Mit 18 zog ich in ein linkes Regensburger Hausprojekt und verguckte mich in meinen Mitbewohner. Er war der erste Mensch, der mich dazu ermutigte, meine Körperbehaarung wachsen zu lassen. Doch ich konnte mich nicht überwinden! Mehr noch: Ich entschuldigte mich weiter regelmäßig für meine stacheligen Beine, wenn ich neben der Abiturvorbereitung keine Zeit zum Rasieren fand.

Langsam dämmerte es mir: Vielleicht war mein Rasierverhalten nicht so selbstbestimmt wie ich vorher gedacht hatte? Vielleicht war es kein Zufall, dass ich mir bei kälteren Temperaturen die Beine längere Zeit nicht rasierte als im Sommer?

Nach einem Jahr als Au-Pair in Paris zog ich nach Berlin. Und plötzlich traf ich nur noch Frauen, die sich dem Rasierwahn verweigerten. Der Anblick der haarigen Beine und der buschigen Achseln machte mir Mut. Ich hörte damit auf, meine Schamhaare zu rasieren. Ein paar Monate später brachte ich es übers Herz mir zusätzlich meine Beine nicht mehr zu rasieren.

Sommer in Paris, hier hatte ich einen Rückfall. Ich war enttäuscht von mir selbst. Denn ich mochte meine neu entdeckte Freiheit ja eigentlich.

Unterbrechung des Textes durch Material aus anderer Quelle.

(* ===== verification/FileLog.v ===== *)
(** * The transactions of [filewrite]

    [filewrite] of [src/file.c] cuts a write in pieces because "the maximum log
    transaction size" is [MAXOPBLOCKS]: here the blocks that one piece logs are
    counted. *)

From S2P Require Import Prelude Log Pipe Fs Syscall File.

Module FileLog.
Import File.

(** ** Blocks logged by the file system *)

(** From [s] to [s'], only the blocks [X] were logged. *)
Definition logs (X : list Z) (s s' : Fs.fss) : Prop :=
  Fs.sb s' = Fs.sb s ∧ ∀ b, b ∈ Fs.logged s' → b ∈ Fs.logged s ∨ b ∈ X.

Lemma logs_refl X s : logs X s s.
Proof. split; auto. Qed.

Lemma logs_trans X Y Z s s1 s2 : logs X s s1 → logs Y s1 s2 → X ⊆ Z → Y ⊆ Z → logs Z s s2.
Proof.
  intros [E1 H1] [E2 H2] HX HY. split; [congruence|]. intros b Hb.
  destruct (H2 b Hb) as [Hb1|?]; [|by auto]. destruct (H1 b Hb1); auto.
Qed.

Lemma logs_icache X s s' c : logs X s s' → logs X s (Fs.set_icache c s').
Proof. by intros [E H]. Qed.

Lemma log_write_logs b x s : wp (Fs.log_write b x) (λ _ s', Fs.icache s' = Fs.icache s ∧ logs [b] s s') s.
Proof.
  apply wp_modify. split; [done|]. split; [done|]. cbn [Fs.logged]. intros c [?|?]%elem_of_app; auto.
Qed.

(** The only bitmap block of a disk of at most [BPB] blocks. *)
Definition bitmap (s : Fs.fss) : Z := Fs.sb_bmapstart (Fs.sb s).

Lemma balloc_logs s :
  Fs.sb_size (Fs.sb s) ≤ Fs.BPB →
  wp Fs.balloc (λ a s', Fs.icache s' = Fs.icache s ∧ logs [bitmap s; a] s s') s.
Proof.
  intros Hsz. unfold Fs.balloc. apply wp_bind, wp_get. cbn [Fs.balloc_loop].
  apply wp_bind, wp_get. apply wp_if; intros _; [|done]. apply wp_bind, wp_gets.
  destruct (Fs.balloc_scan _ _ _ _ _) as [bi|].
  - apply wp_bind. eapply wp_mono; [apply log_write_logs|]. intros _ s1 [Ec1 H1]. cbn beta.
    unfold Fs.bzero. apply wp_bind, wp_bind, wp_gets.
    eapply wp_mono; [apply log_write_logs|]. intros _ s2 [Ec2 H2]. cbn beta. apply wp_ret. split; [congruence|].
    assert (Eb : Fs.BBLOCK 0 (Fs.sb s) = bitmap s) by done. rewrite Eb in H1.
    eapply logs_trans; [exact H1|exact H2|..]; set_solver.
  - destruct (Z.to_nat _) as [|n]; [done|]. cbn [Fs.balloc_loop]. apply wp_bind, wp_get.
    rewrite bool_decide_eq_false_2 by lia. done.
Qed.

(** *** Inodes *)

Definition ind (x : Fs.dinode) : Z := Fs.addr_at x Fs.NDIRECT.
Definition addrs_ok (x : Fs.dinode) : Prop := length (Fs.addrs x) = S Fs.NDIRECT.

(** Entry [ip] is [e] with the disk inode [x]. *)
Definition entry (s : Fs.fss) (ip : nat) (e : Fs.inode) (x : Fs.dinode) (s' : Fs.fss) : Prop :=
  Fs.icache s' = <[ip := Fs.set_di x e]> (Fs.icache s).

(** The indirect block stays where it is once there is one. *)
Definition grown (x x' : Fs.dinode) : Prop := addrs_ok x' ∧ (ind x ≠ 0 → ind x' = ind x).

Lemma addr_at_set_eq x k a : (k < length (Fs.addrs x))%nat → Fs.addr_at (Fs.set_addr k a x) k = a.
Proof. intros Hk. unfold Fs.addr_at. cbn [Fs.addrs Fs.set_addr]. by rewrite list_lookup_insert_eq. Qed.

Lemma addr_at_set_ne x k j a : k ≠ j → Fs.addr_at (Fs.set_addr k a x) j = Fs.addr_at x j.
Proof. intros Hk. unfold Fs.addr_at. cbn [Fs.addrs Fs.set_addr]. by rewrite list_lookup_insert_ne. Qed.

Lemma addrs_ok_set k a x : addrs_ok x → addrs_ok (Fs.set_addr k a x).
Proof. unfold addrs_ok. cbn [Fs.addrs Fs.set_addr]. by rewrite length_insert. Qed.

Lemma wp_iget_at ip e (Q : Fs.inode → Fs.fss → Prop) s : Fs.icache s !! ip = Some e → Q e s → wp (Fs.iget_at ip) Q s.
Proof. intros He HQ. unfold wp, Fs.iget_at. by rewrite He. Qed.

Lemma wp_iset ip g e (Q : unit → Fs.fss → Prop) s :
  Fs.icache s !! ip = Some e → Q tt (Fs.set_icache (<[ip := g e]> (Fs.icache s)) s) → wp (Fs.iset ip g) Q s.
Proof. intros He HQ. unfold wp, Fs.iset, modify. fold (upd ip g (Fs.icache s)). by rewrite (upd_insert _ _ _ _ He). Qed.

Lemma entry_id s ip e : Fs.icache s !! ip = Some e → entry s ip e (Fs.di e) s.
Proof.
  intros He. unfold entry. assert (Fs.set_di (Fs.di e) e = e) as -> by by destruct e. by rewrite list_insert_id.
Qed.

Section Logged.

Context (ip : nat) (s : Fs.fss) (e : Fs.inode).
Context (Hsz : Fs.sb_size (Fs.sb s) ≤ Fs.BPB) (He : Fs.icache s !! ip = Some e) (Ha : addrs_ok (Fs.di e)).

(** The part of [bmap] that finds the indirect block. *)
Lemma indirect_logs :
  wp (if bool_decide (Fs.addr_at (Fs.di e) Fs.NDIRECT = 0) then
        a ← Fs.balloc; Fs.iset ip (λ i, Fs.set_di (Fs.set_addr Fs.NDIRECT a (Fs.di i)) i) ;; mret a
      else mret (Fs.addr_at (Fs.di e) Fs.NDIRECT))
    (λ b s', ∃ x', b = ind x' ∧ entry s ip e x' s' ∧ grown (Fs.di e) x' ∧ logs [bitmap s; ind x'] s s') s.
Proof.
  destruct (decide (Fs.addr_at (Fs.di e) Fs.NDIRECT = 0)) as [E0|E0].
  - rewrite (bool_decide_eq_true_2 _ E0). apply wp_bind. eapply wp_mono; [by apply balloc_logs|].
    intros a s1 [Ec H1]. cbn beta. apply wp_bind. eapply wp_iset; [by rewrite Ec|]. apply wp_ret.
    exists (Fs.set_addr Fs.NDIRECT a (Fs.di e)).
    assert (Ei : ind (Fs.set_addr Fs.NDIRECT a (Fs.di e)) = a) by (apply addr_at_set_eq; rewrite Ha; lia).
    rewrite Ei. split_and!; [done| | |by apply logs_icache].
    + unfold entry. cbn [Fs.icache Fs.set_icache]. by rewrite Ec.
    + split; [by apply addrs_ok_set|by intros].
  - rewrite (bool_decide_eq_false_2 _ E0). apply wp_ret. exists (Fs.di e).
    split_and!; [done|by apply entry_id|done|apply logs_refl].
Qed.

Lemma bmap_logs bn :
  wp (Fs.bmap ip bn) (λ a s', ∃ x', entry s ip e x' s' ∧ grown (Fs.di e) x' ∧ logs [bitmap s; a; ind x'] s s') s.
Proof.
  unfold Fs.bmap. apply wp_bind. eapply wp_iget_at; [done|].
  destruct (decide (bn < Z.of_nat Fs.NDIRECT)) as [Hd|Hd].
  - rewrite (bool_decide_eq_true_2 _ Hd). cbv zeta. apply wp_if; intros _.
    + apply wp_bind. eapply wp_mono; [by apply balloc_logs|]. intros a s1 [Ec H1]. cbn beta.
      apply wp_bind. eapply wp_iset; [by rewrite Ec|]. apply wp_ret.
      exists (Fs.set_addr (Z.to_nat bn) a (Fs.di e)). split_and!.
      * unfold entry. cbn [Fs.icache Fs.set_icache]. by rewrite Ec.
      * split; [by apply addrs_ok_set|]. intros _. apply addr_at_set_ne. unfold Fs.NDIRECT in *. lia.
      * apply logs_icache. eapply logs_trans; [exact H1|apply (logs_refl [])| |]; set_solver.
    + apply wp_ret. exists (Fs.di e). split_and!; [by apply entry_id|done|apply logs_refl].
  - rewrite (bool_decide_eq_false_2 _ Hd). cbv zeta. apply wp_if; intros _; [|done].
    apply wp_bind. eapply wp_mono; [exact indirect_logs|]. intros b s1 (x1 & -> & He1 & Hg1 & H1). cbn beta.
    apply wp_bind, wp_gets. apply wp_if; intros _.
    + apply wp_bind. eapply wp_mono; [apply balloc_logs; by rewrite (proj1 H1)|].
      intros a s2 [Ec2 H2]. cbn beta. apply wp_bind. eapply wp_mono; [apply log_write_logs|].
      intros _ s3 [Ec3 H3]. cbn beta. apply wp_ret. exists x1. split_and!; [|done|].
      * unfold entry. by rewrite Ec3, Ec2, He1.
      * assert (Eb : bitmap s1 = bitmap s) by (unfold bitmap; by rewrite (proj1 H1)). rewrite Eb in H2.
        assert (H23 : logs [bitmap s; a; ind x1] s1 s3) by (eapply logs_trans; [exact H2|exact H3|..]; set_solver).
        eapply logs_trans; [exact H1|exact H23|..]; set_solver.
    + apply wp_ret. exists x1. split_and!; [done|done|].
      eapply logs_trans; [exact H1|apply (logs_refl [])|..]; set_solver.
Qed.

End Logged.

Lemma grown_trans x y z : grown x y → grown y z → grown x z.
Proof. intros [Hy E1] [Hz E2]. split; [done|]. intros H. rewrite E2; [by apply E1|]. by rewrite E1. Qed.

Zwei Tage später saß ich mit zwei Kindern im Wohnzimmer. Die Hände der Kinder streiften meine Beine. Sie schrien entsetzt auf. Das fühle sich ja an wie Igel! Ich erklärte den beiden, weshalb ich mir die Beine rasierte. Und merkte: Ich war tatsächlich in die Erwachsenen-Falle getappt. Ich schimpfe auf ein Schönheitsideal. Aber besaß nicht den Mut, einen anderen Weg zu gehen. Von diesem Tag an rasierte ich meine Beine nie wieder.